Intel yesterday scaled back its $2.2 billion expansion at Leixlip, Co Kildare, to counter difficulties in its global markets.
About 1,400 construction workers will lose their jobs on the site of its Fab 24 project, in a development seen as the clearest indication yet that a slowdown in the US economy could have a serious impact in the Republic.
Intel said it was committed to the project, which would be "accelerated" again next year. It is understood to be seeking savings of $200 million this year through the postponement.
Construction unions are expected to demand "comfort payments", firm dates for a resumption of work and guarantees that existing employees will be given first choice of jobs.
Intel and its sub-contractors already employ 4,900 permanent staff at an operation ranking among the biggest investments by high-tech multinationals in the State. Its chips are used as standard technology by IT firms, so the company is seen as a proxy for the sector.
In a statement it said workers who resigned in the coming months would not be replaced. While this follows a profit warning last Friday that predicted 5,000 departures from its global workforce of 85,000, Intel claimed it still wanted to employ an additional 1,000 people at the new Dublin plant.
Following yesterday's second postponement, that plant is not now expected to produce chips until mid-2003. Three months ago Intel pushed back its production target to the second half of 2002 from late 2001.
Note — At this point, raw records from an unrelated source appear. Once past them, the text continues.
(** * bpmn-engine: the Definition execution of lib/Definition.js

    A shallow embedding of [DefinitionInstance] and [DefinitionExecution]
    (lib/Definition.js) as state-passing code over the closure variables of
    the source, with the effects that leave the Definition (events emitted
    on the definition, the completion callback, calls into Process objects,
    [environment.assignResult], [setImmediate]) recorded in a trace.

    Process.js, Environment.js, context-helper.js and validation.js are not
    embedded.  What the Definition takes from them
    (the validation warnings, the process list, the executable process id,
    the owner of a message target, what a process answers to [signal]) is a
    field of [DefinitionApi] or an argument of the call.  A Process talks
    back to the Definition through the five events the Definition listens
    to; here such an event is an input of the machine ([ProcessEmits]),
    fed after the call that caused it: a call into a Process returns before
    the Definition handles what the Process emits.  User code (the
    completion callback, listeners on the definition) is passive: it is
    recorded, it does not call back into the Definition.  [execute] is taken
    without new options, so the environment and the processes are those the
    definition was made with.

    The code of the Activity with its multi-instance loop is not at hand
    either; [LoopController] models it from the specification and from the
    expectations of the repository's tests. *)

From Stdlib Require Import ZArith Lia.
From stdpp Require Import base option list strings gmap pretty.

Local Open Scope string_scope.
Local Open Scope Z_scope.
Local Open Scope list_scope.

(** ** Data *)

(** An error object ([new Error(message)], or a validation warning); as an
    object it is truthy whatever its message. *)
Record Err := { message : string }.

(** The completion callback handed to [execute] / [resume], by name. *)
Definition Callback := nat.

(** An output object, as [getOutput()] of a process execution returns it. *)
Definition Output := list (string * string).

(** [Process(element, moddleContext, environment)]: a loaded process. *)
Record Process := { p_id : string }.

(** What [processExecution.getState()] returns. *)
Record ProcessState := { ps_id : string; ps_body : string }.

(** The process execution object a Process passes with its events.
    [pe_ref] stands for the identity of the JS object. *)
Record ProcessExecution := {
  pe_ref : nat;
  pe_id : string;
  pe_getOutput : Output;
  pe_getState : ProcessState
}.

Global Instance Process_eq_dec : EqDecision Process.
Proof. solve_decision. Defined.
Global Instance ProcessState_eq_dec : EqDecision ProcessState.
Proof. solve_decision. Defined.
Global Instance ProcessExecution_eq_dec : EqDecision ProcessExecution.
Proof. solve_decision. Defined.

(** [message.via]. *)
Record Message := { via_id : string; via_sourceId : string; via_targetId : string }.

(** The saved state handed to [resume]: [state.processes]. *)
Record SavedState := { state_processes : gmap string ProcessState }.

(** JS values returned by [signal]. *)
Inductive JsValue := undefined | JsBool (b : bool).

(** Events of the definition's own emitter. *)
Inductive DefinitionEvent :=
| EvEnter
| EvStart
| EvEnd
| EvError (err : Err).

(** A JS exception. *)
Inductive Exn :=
| TypeError (what : string)
| Raised (err : Err).

(** Effects that leave the Definition, in the order they happen. *)
Inductive Action :=
| Emit (ev : DefinitionEvent)
| CallbackCall (cb : Callback) (err : option Err)
| ProcessRun (p : Process)
| ProcessResume (p : Process) (s : option ProcessState)
| ProcessSignal (pe : ProcessExecution) (args : list string)
| ProcessSendMessage (pe : ProcessExecution) (m : Message)
| ProcessStop (pe : ProcessExecution)
| AssignResult (o : Output)
| Uncaught (e : Exn).

Global Instance Err_eq_dec : EqDecision Err.
Proof. solve_decision. Defined.
Global Instance DefinitionEvent_eq_dec : EqDecision DefinitionEvent.
Proof. solve_decision. Defined.

(** What [DefinitionInstance] computes once from the moddle context, and
    whether the user listens to ['error'] on the definition. *)
Record DefinitionApi := {
  def_id : string;
  entryPointId : option string;
  warnings : list Err;
  processes : list Process;
  getTargetProcess : string -> option string;
  errorListener : bool
}.

(** The mutable variables: [definitionExecution] of [DefinitionInstance],
    the closure variables of [DefinitionExecution], whether [setup] has the
    five listeners on the processes, the pending [setImmediate] calls of
    [sendMessage], and the trace. *)
Record State := {
  definitionExecution : bool;
  complete : option (option Callback);
  entered : bool;
  started : bool;
  stopped : bool;
  completed : list ProcessExecution;
  running : list ProcessExecution;
  listening : bool;
  immediates : list (string * Message);
  trace : list Action
}.

Definition initial : State :=
  {| definitionExecution := false; complete := None;
     entered := false; started := false; stopped := false;
     completed := []; running := []; listening := false;
     immediates := []; trace := [] |}.

Definition set_definitionExecution (b : bool) (s : State) : State :=
  {| definitionExecution := b; complete := complete s;
     entered := entered s; started := started s; stopped := stopped s;
     completed := completed s; running := running s; listening := listening s;
     immediates := immediates s; trace := trace s |}.

Definition set_complete (c : option (option Callback)) (s : State) : State :=
  {| definitionExecution := definitionExecution s; complete := c;
     entered := entered s; started := started s; stopped := stopped s;
     completed := completed s; running := running s; listening := listening s;
     immediates := immediates s; trace := trace s |}.

Definition set_entered (b : bool) (s : State) : State :=
  {| definitionExecution := definitionExecution s; complete := complete s;
     entered := b; started := started s; stopped := stopped s;
     completed := completed s; running := running s; listening := listening s;
     immediates := immediates s; trace := trace s |}.

Definition set_started (b : bool) (s : State) : State :=
  {| definitionExecution := definitionExecution s; complete := complete s;
     entered := entered s; started := b; stopped := stopped s;
     completed := completed s; running := running s; listening := listening s;
     immediates := immediates s; trace := trace s |}.

Definition set_stopped (b : bool) (s : State) : State :=
  {| definitionExecution := definitionExecution s; complete := complete s;
     entered := entered s; started := started s; stopped := b;
     completed := completed s; running := running s; listening := listening s;
     immediates := immediates s; trace := trace s |}.

Definition set_completed (l : list ProcessExecution) (s : State) : State :=
  {| definitionExecution := definitionExecution s; complete := complete s;
     entered := entered s; started := started s; stopped := stopped s;
     completed := l; running := running s; listening := listening s;
     immediates := immediates s; trace := trace s |}.

Definition set_running (l : list ProcessExecution) (s : State) : State :=
  {| definitionExecution := definitionExecution s; complete := complete s;
     entered := entered s; started := started s; stopped := stopped s;
     completed := completed s; running := l; listening := listening s;
     immediates := immediates s; trace := trace s |}.

Definition set_listening (b : bool) (s : State) : State :=
  {| definitionExecution := definitionExecution s; complete := complete s;
     entered := entered s; started := started s; stopped := stopped s;
     completed := completed s; running := running s; listening := b;
     immediates := immediates s; trace := trace s |}.

Definition set_immediates (q : list (string * Message)) (s : State) : State :=
  {| definitionExecution := definitionExecution s; complete := complete s;
     entered := entered s; started := started s; stopped := stopped s;
     completed := completed s; running := running s; listening := listening s;
     immediates := q; trace := trace s |}.

Definition add_trace (a : Action) (s : State) : State :=
  {| definitionExecution := definitionExecution s; complete := complete s;
     entered := entered s; started := started s; stopped := stopped s;
     completed := completed s; running := running s; listening := listening s;
     immediates := immediates s; trace := trace s ++ [a] |}.

(** Several actions at once. *)
Definition log (l : list Action) (s : State) : State :=
  {| definitionExecution := definitionExecution s; complete := complete s;
     entered := entered s; started := started s; stopped := stopped s;
     completed := completed s; running := running s; listening := listening s;
     immediates := immediates s; trace := trace s ++ l |}.

(** ** A state and exception monad for the handlers *)

Inductive Outcome (A : Type) :=
| Returned (a : A) (s : State)
| Threw (e : Exn) (s : State).
Arguments Returned {A} a s.
Arguments Threw {A} e s.

Definition M (A : Type) := State -> Outcome A.

Definition ret {A} (a : A) : M A := fun s => Returned a s.

Definition bind {A B} (c : M A) (k : A -> M B) : M B :=
  fun s => match c s with
           | Returned a s' => k a s'
           | Threw e s' => Threw e s'
           end.

Definition throw {A} (e : Exn) : M A := fun s => Threw e s.
Definition get : M State := fun s => Returned s s.
Definition modify (f : State -> State) : M unit := fun s => Returned tt (f s).
Definition effect (a : Action) : M unit := modify (add_trace a).

Notation "'do' x <- c1 ; c2" := (bind c1 (fun x => c2))
  (at level 10, x name, c1 at level 100, c2 at level 200).
Notation "'exec' c1 ; c2" := (bind c1 (fun _ => c2))
  (at level 10, c1 at level 100, c2 at level 200).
When the project was sanctioned last June, its spokesman said the implications of non-completion by late this year would be "unthinkable". However, falling demand for computer chips and fears of recession in the US have weakened its performance in a market damaged by depressed stock prices.
The company's vice-president for communications, Mr Chuck Molloy, said "the current economic climate is a contributing factor" in the postponement. However, speaking from Intel's headquarters at Santa Clara, he said the delay was "normal".
Intel had four factories under construction and Ireland would be the first to use new 0.10 micron technology, Mr Molloy said. The company would not cut spending on new plant and equipment and previous plans to spend $7.5 billion to expand production and implement new technologies remained unchanged, he added.
An IDA Ireland spokesman in San Jose said a delegation from the jobs agency would visit Intel in Santa Clara next week. It attributed the news to the general retrenchment in the technology sector. "Intel has been hit like everyone else," he said.
Intel's director of sales and marketing, Mr Sean Maloney, said telecommunications companies had cancelled large orders, reflecting a slowdown in the sale of mobile phones. He told analysts the US slowdown was spreading overseas, with order cancellations coming from all over.